Armstrong ficou furioso e ameaçou processá-lo. "Por isso não compro mais cabelos de celebridades vivas", disse Reznikoff. "Isso remete à imagem de fanáticos correndo atrás de famosos com uma tesoura e eu não sou assim."

Alguns críticos afirmam que o passatempo de colecionar cabelos é um terreno fértil para fraudes. A organização Cruzada Internacional por Relíquias Sagradas está pressionando o governo americano a proibir o comércio de cabelo e outros materiais humanos no site eBay, alegando que a lei não permite esse tipo de venda.

Familiares de celebridades contemporâneas também são contra essas vendas. Outros afirmam que o passatempo é uma violação do direito básico à privacidade.

Historiadores já utilizaram testes de DNA em cabelos adquiridos de colecionadores com o intuito de comprovar, por exemplo, que Thomas Jefferson tinha um filho de mãe escrava e que Beethoven sofria de saturnismo.

Em abril, a Vanity Fair publicou os resultados de uma investigação de 18 meses envolvendo Jack Worthington II, um banqueiro que afirmou ser filho ilegítimo de John F. Kennedy.

Com o DNA de um fio de cabelo fornecido por Reznikoff, a revista questionou a afirmação de Worthington. Alguns colecionadores de memórias deixaram de colecionar cabelos.

"É basicamente uma questão de credibilidade," disse Bob Eaton, leiloeiro de autógrafos de celebridades. "Qualquer um pode pegar um fio de cabelo e dizer que é do Einstein."

Embora alguns não levem este passatempo a sério, outros o consideram uma mina de ouro. Em setembro, Reznikoff vendeu alguns fios de cabelo de George Washington para a Topps, empresa conhecida por seus cartões de beisebol, que deflagrou um frenesi com o anúncio de que três cartões especiais trariam escondidos os fios de cabelo como parte de um concurso promocional.
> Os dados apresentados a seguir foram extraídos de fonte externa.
(** X18: every review added by [create_reviews] has a rating from 1 to 5.
    When the store holds a completed booking, each added review rests on
    one: it names a completed booking whose listing and guest are the
    review's listing and reviewer.  When it holds none, each added review
    names no booking, a stored listing and one of the guests. *)
Theorem seeded_reviews_rest_on_bookings db guests draws db' n marked k r :
  create_reviews db guests draws = (db', Some n, marked) →
  reviews db' !! k = Some r → reviews db !! k = None →
  1 ≤ Review.rating r ≤ 5
  ∧ ((∃ k0 b0, bookings db !! k0 = Some b0
               ∧ Booking.status b0 = completed) →
     eligible_review db r)
  ∧ ((∀ k0 b0, bookings db !! k0 = Some b0 →
               Booking.status b0 ≠ completed) →
     Review.booking r = None
     ∧ Review.reviewer r ∈ guests
     ∧ is_Some (listings db !! Review.listing r)).
Proof.
  intros Hrun Hk Hnone.
  pose proof (create_reviews_run _ _ _ _ _ _ Hrun draws) as Hrounds.
  rewrite Hrounds in Hrun. simpl in Hrun. injection Hrun as <- _ _.
  set (m := filter (λ kb : N * Booking.t, Booking.status kb.2 = completed)
              (bookings db)) in *.
  destruct (create_reviews_loop_inv db (map_to_list m)
              (map_to_list (listings db)) guests
              draws (finished_bookings db) (mkReviewLoop db ∅ 0 false ∅)
              eq_refl)
    as (_ & _ & _ & Hnew & _).
  destruct (Hnew k r Hk) as [Hin|(_ & Hrate & Hel & Hno)];
    [simpl in Hin; congruence|].
  split; [done|]. split.
  - intros (k0 & b0 & Hb0 & Hst). apply Hel.
    intros Hempty. apply map_to_list_empty_iff in Hempty.
    assert (m !! k0 = Some b0) as Hm
      by (by apply map_lookup_filter_Some).
    by rewrite Hempty, lookup_empty in Hm.
  - intros Hall.
    destruct Hno as (Hbk & Hg & l & Hl).
    + apply map_to_list_empty_iff, map_empty. intros k0.
      apply map_lookup_filter_None. right. intros b0 Hb0. simpl.
      by apply (Hall k0 b0).
    + split_and!; try done. exists l. by apply elem_of_map_to_list in Hl.
Qed.


(** One round for the completed stay of user 8 at listing 2 adds a
    review. *)
Lemma sample_seed_review :
  create_reviews Sample.two_listings [7%N; 8%N] Sample.last_review_draw
  = (mkDB (listings Sample.two_listings) (bookings Sample.two_listings)
       (<[ 42%N := Review.mk 2 8 (Some 12%N) 3
                     "Great communication from the host. Check-in was smooth and easy." ]>
          (reviews Sample.two_listings)),
     Some 1%nat, false).
Proof. vm_compute. reflexivity. Qed.



(** The review added in the one-round run rests on the completed stay of
    user 8 at listing 2. *)
Lemma seeded_reviews_rest_on_bookings_witness :
  eligible_review Sample.two_listings
    (Review.mk 2 8 (Some 12%N) 3
       "Great communication from the host. Check-in was smooth and easy.").
Proof.
  destruct (seeded_reviews_rest_on_bookings _ _ _ _ _ _ 42%N
              (Review.mk 2 8 (Some 12%N) 3
                 "Great communication from the host. Check-in was smooth and easy.")
              sample_seed_review)
    as (_ & Hel & _); [reflexivity | reflexivity |].
  apply Hel.
  exists 12%N, (Sample.stay 2 8 (Sample.june 1) (Sample.june 3) completed).
  split; reflexivity.
Defined.

End seed_command.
No mesmo mês, Reznikoff vendeu um fio de cabelo de Beethoven a uma empresa que o incorporou a um diamante sintético, colocado a leilão por US$ 1 milhão no eBay. (O diamante atraiu 62 lances e foi vendido por US$ 202 mil.)

Apesar da controvérsia gerada pela coleção de cabelos, Reznikoff considera o passatempo tão natural e inocente quanto à sua coleção de carrinhos e gibis na infância.

"Sempre fui um colecionador", ele disse. "Acredito mesmo que isso seja genético. Ou você é colecionador, ou não é." Ao sair do quarto dos fundos de sua loja, Reznikoff disse: "Estou agora pensando em colecionar vinhos". Ele então apontou para uma prateleira de garrafas antigas e empoeiradas, cortesia da adega de Eduardo VIII.